Mitral Valve Leaflet Stress Analysis via 3D Ultrasound Segmentation
Find Innovative SolutionsGenerate Solutions
Solution Overview
Problem
Current methods for analyzing heart valves rely on manual tracing and generic assumptions about leaflet thickness, which are inadequate for accurate stress analysis, especially in mitral valve disease, where leaflet thickness significantly influences biomechanical simulations.
Innovation Solution
A semi-automated approach using 3D ultrasound images to create anatomically accurate, patient-specific models of mitral valves with locally varying thickness, applied to finite element analysis (FEA) for estimating stress distributions on mitral leaflets, incorporating user-initialized segmentation and 3D continuous medial representation.

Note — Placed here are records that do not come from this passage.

(** * Probabilistic matrix factorization ([pmf_cy.pyx]): a shallow embedding

    The development follows the class [ProbabilisticMatrixFactorization] of
    [src/pmf_cy.pyx] method by method.

    - Numbers.  The Cython code mixes C [float] scalars with [np.float]
      arrays.  The embedding is parametric in one carrier [F] with the
      operations the code uses ([Arith]); no algebraic law is assumed, so every
      general theorem holds for whatever rounding the operations perform.
      Closed examples run on IEEE binary64 ([PrimFloat]).
    - Indices.  The ratings array stores row and column indices in its first
      two columns; they are kept as [nat] (0-based indices).
    - Sets.  [rated] and [unrated] are Python sets of index pairs: [gset].
    - Effects.  Methods that assign to [self] are written in a state and
      exception monad over the object; read-only methods return a [result].
      [np.random.random] draws from an explicit generator state.
    - [fit_lls] is a generator: it is embedded as a transition function on its
      suspended states. *)

From Stdlib Require Import ZArith Uint63.
From Stdlib Require Import Floats.PrimFloat.
From stdpp Require Import base gmap sets list strings.
Definition formatHunk (h : Hunk) : string :=
  let fromCount :=
    length (filter (fun l => match l.(Kind) with Insert => false | _ => true end) h.(Lines)) in
  let toCount :=
    length (filter (fun l => match l.(Kind) with Delete => false | _ => true end) h.(Lines)) in
  "@@" ++ counted "-" h.(FromLine) fromCount ++ counted "+" h.(ToLine) toCount
  ++ " @@" ++ nl ++ String.concat "" (map formatLine h.(Lines)).

(** The unified text: nothing at all for a diff with no hunk. *)
Definition sprint (u : Unified) : string :=
  match u.(Hunks) with
  | [] => ""
  | hunks =>
      "--- " ++ u.(From) ++ nl ++ "+++ " ++ u.(To) ++ nl
      ++ String.concat "" (map formatHunk hunks)
  end.

#[export] Instance libraries : Libraries := {
  MarshalIndent := marshalIndent;
  URIFromPath := fun path => "file:///" ++ path;
  ComputeEdits := computeEdits;
  ToUnified := toUnified;
  Sprint := sprint
}.

End Sample.

(** ** The text-diff library

    Modelled from the spec: the functions [myers.ComputeEdits],
    [gotextdiff.ToUnified] and the formatting of a [gotextdiff.Unified]
    belong to github.com/hexops/gotextdiff, which is not among the
    sources; the spec names them as a line-based diff by Myers' algorithm
    rendered as a unified diff.  The definitions below follow that
    library's functions step by step.  Its slices are lists, read and
    written at an index; the indices the algorithm uses are within bounds,
    where Go would panic otherwise.  What the library does in parts this
    file does not follow is a parameter: the making of a span from two
    points, and the hunks [ToUnified] builds from edits when there are
    some. *)

Module myers.

Record operation : Type := {
  Kind : gotextdiff.OpKind;
  Content : list string;
  I1 : Z;
  I2 : Z;
  J1 : Z
}.

(** [V[i]] and [V[i] = x]. *)
Definition at_ (V : list Z) (i : Z) : Z := nth (Z.to_nat i) V 0%Z.

Fixpoint store {A : Type} (l : list A) (i : nat) (x : A) : list A :=
  match l, i with
  | [], _ => []
  | _ :: rest, O => x :: rest
  | y :: rest, S i' => y :: store rest i' x
  end.

Definition put {A : Type} (l : list A) (i : Z) (x : A) : list A :=
  store l (Z.to_nat i) x.

(** Modelled from the spec: [splitLines], the lines of a text, each with
    its line feed. *)
Definition splitLines (text : string) : list string := Sample.splitLines text.
(** X1.  The contract of the scanner on a well-formed disk, for the root
    that [main] passes (the resolved [--root]): [scan_files] collects
    exactly the regular files below the root whose extension is one of the
    included ones and whose directory has no part, the parts of the root
    included, that is an excluded name. *)
Theorem scan_files_contract (env : Env) (root_arg : string) (log : list Event)
    (st : Detector) (f : Path) :
  let root := Pathlib.resolve (cwd env) (Pathlib.of_str root_arg) in
  wf_node (fs env) = true →
  scan_files env (init root) = (log, Ok st) →
  f ∈ files st ↔
  ∃ rel, f = root ++ rel ∧ rel ≠ []
         ∧ Fs.is_file (fs env) f = true
         ∧ mem (Pathlib.suffix f) include_extensions = true
         ∧ is_excluded_dir (Pathlib.parent f) = false.
Proof.
  intros root Hwf Hscan. rewrite (elem_of_scan_files _ _ _ _ f Hwf Hscan).
  pose proof (resolve_is_absolute (cwd env) (Pathlib.of_str root_arg)). tauto.
Qed.

(** In [with_excluded], scanned from its own directory, src/a.ts is
    collected; the text file, the build output and the dependency cache are
    not. *)
Lemma scan_files_contract_witness :
  Pathlib.resolve (cwd Cases.with_excluded) (Pathlib.of_str ".") = Samples.repo
  ∧ (Cases.src_a_ts ∈ files (Cases.scanned Cases.with_excluded Samples.repo) ↔
     ∃ rel, Cases.src_a_ts = Samples.repo ++ rel ∧ rel ≠ []
            ∧ Fs.is_file (fs Cases.with_excluded) Cases.src_a_ts = true
            ∧ mem (Pathlib.suffix Cases.src_a_ts) include_extensions = true
            ∧ is_excluded_dir (Pathlib.parent Cases.src_a_ts) = false)
  ∧ files (Cases.scanned Cases.with_excluded Samples.repo) = {[Cases.src_a_ts]}.
Proof.
  split_and!; [reflexivity| |compute_done].
  apply (scan_files_contract Cases.with_excluded "."
           (scan_files Cases.with_excluded (init Samples.repo)).1).
  - reflexivity.
  - vm_compute. reflexivity.
Defined.

Lemma relative_to_app (root rel : Path) :
  Pathlib.relative_to (root ++ rel) root = Some rel.
Proof.
  induction root as [|a root IH]; simpl; [by destruct rel|].
  by rewrite String.eqb_refl.
Qed.

(** X2.  Every scanned file lies below the root: [relative_to] succeeds on
    it, so [get_relative_path] returns the path relative to the root and
    never falls back to the absolute one. *)
Theorem scanned_file_below_root (env : Env) (root : Path) (log : list Event)
    (st : Detector) (f : Path) :
  wf_node (fs env) = true →
  scan_files env (init root) = (log, Ok st) →
  f ∈ files st →
  ∃ rel, rel ≠ [] ∧ f = root ++ rel
         ∧ Pathlib.relative_to f (root_dir st) = Some rel
         ∧ get_relative_path st f = Pathlib.to_str rel.
Proof.
  intros Hwf Hscan Hf.
  apply (elem_of_scan_files _ _ _ _ _ Hwf Hscan) in Hf as (_ & rel & -> & Hne & _).
  rewrite scan_files_init in Hscan. injection Hscan as _ <-.
  exists rel. unfold get_relative_path. simpl. by rewrite relative_to_app.
Qed.

Lemma scanned_file_below_root_witness :
  ∃ rel, rel ≠ [] ∧ Cases.src_a_ts = Samples.repo ++ rel
         ∧ Pathlib.relative_to Cases.src_a_ts
             (root_dir (Cases.scanned Cases.with_excluded Samples.repo)) = Some rel
         ∧ get_relative_path (Cases.scanned Cases.with_excluded Samples.repo)
             Cases.src_a_ts = Pathlib.to_str rel.
Proof.
  apply (scanned_file_below_root Cases.with_excluded Samples.repo
           (scan_files Cases.with_excluded (init Samples.repo)).1).
  - reflexivity.
  - vm_compute. reflexivity.
  - compute_done.
Defined.

(** X3.  When a part of the root's own path is an excluded name, the
    scanner finds nothing, whatever the tree holds. *)
Theorem excluded_root_scans_nothing (env : Env) (root : Path) (log : list Event)
    (st : Detector) :
  wf_node (fs env) = true →
  is_excluded_dir root = true →
  scan_files env (init root) = (log, Ok st) →
  files st = ∅.
Proof.
  intros Hwf Hexcl Hscan. apply set_eq. intros f.
  rewrite (elem_of_scan_files _ _ _ _ f Hwf Hscan). split; [|by intros ?%not_elem_of_empty].
  intros (Habs & rel & -> & Hne & _ & _ & Hparent).
  rewrite parent_app, is_excluded_dir_app, Hexcl in Hparent by done. done.
Qed.

Lemma excluded_root_scans_nothing_witness :
  Fs.is_file (fs Cases.under_build) (Cases.build_repo ++ ["a.ts"]) = true
  ∧ files (Cases.scanned Cases.under_build Cases.build_repo) = ∅.
Proof.
  split; [reflexivity|].
  apply (excluded_root_scans_nothing Cases.under_build Cases.build_repo
           (scan_files Cases.under_build (init Cases.build_repo)).1).
  - reflexivity.
  - reflexivity.
  - vm_compute. reflexivity.
Defined.

(* ===================================================================== *)
(** ** The resolver *)
(* ===================================================================== *)

Lemma try_suffixes_Some (env : Env) (candidate r : Path) (exts : list string) :
  try_suffixes env candidate exts = Ok (Some r) →
  Fs.exists_ (fs env) r = true
  ∧ ∃ ext, ext ∈ exts ∧ Pathlib.with_suffix candidate ext = Some r.
Proof.
  induction exts as [|ext exts IH]; simpl; [done|].
  destruct (Pathlib.with_suffix candidate ext) as [c|] eqn:Hc; [|done].
  destruct (Fs.exists_ (fs env) c) eqn:Hex.
  - intros [= <-]. split; [done|]. exists ext. split; [by left|done].
  - intros (? & ext' & ? & ?)%IH. split; [done|]. exists ext'. split; [by right|done].
Qed.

Engineering Contradictions & Design Principles
Engineering Contradiction Analysis
1Measurement precision
If manual tracing is used to reconstruct valve geometry from 3D echocardiographic image data, then the process is simple and straightforward, but the measurement precision and manufacturing precision are insufficient for accurate stress analysis
Solution Approach 1:
The patent introduces an intermediary automated segmentation algorithm that acts as a mediator between the raw 3D echocardiographic images and the final geometric models. This algorithm processes the images to extract valve geometry and leaflet thickness measurements automatically, eliminating the need for manual tracing while providing superior measurement precision. The intermediary system handles the complexity of image processing, allowing users to obtain accurate results without performing complex manual operations.
Solution Approach 2:
The patent replaces the mechanical manual tracing process with an automated computational system. Instead of manually outlining valve structures in 3D images, the system uses algorithms to automatically segment the valve geometry and calculate leaflet thickness. This substitution of mechanical manual operations with automated computational methods significantly improves measurement precision while maintaining ease of use.
2Reliability
If generic assumptions of uniform leaflet thickness are used in FEA studies, then the modeling process is simplified, but the reliability of stress analysis is compromised
Solution Approach 1:
The patent applies local quality by transitioning from uniform thickness assumptions to location-specific thickness measurements. The automated segmentation algorithm extracts actual leaflet thickness values at different locations across the valve surface, allowing the FEA model to incorporate spatially varying thickness properties. This local customization of thickness data significantly improves the reliability of stress analysis by reflecting the true anatomical variations in leaflet thickness.
Solution Approach 2:
The patent performs preliminary action by pre-processing the 3D echocardiographic images to extract and map leaflet thickness measurements before conducting the FEA analysis. The automated segmentation and thickness calculation are performed in advance, creating a ready-to-use geometric model with accurate thickness data. This preliminary processing eliminates the need for manual thickness measurements during the FEA setup and ensures consistent, reliable results.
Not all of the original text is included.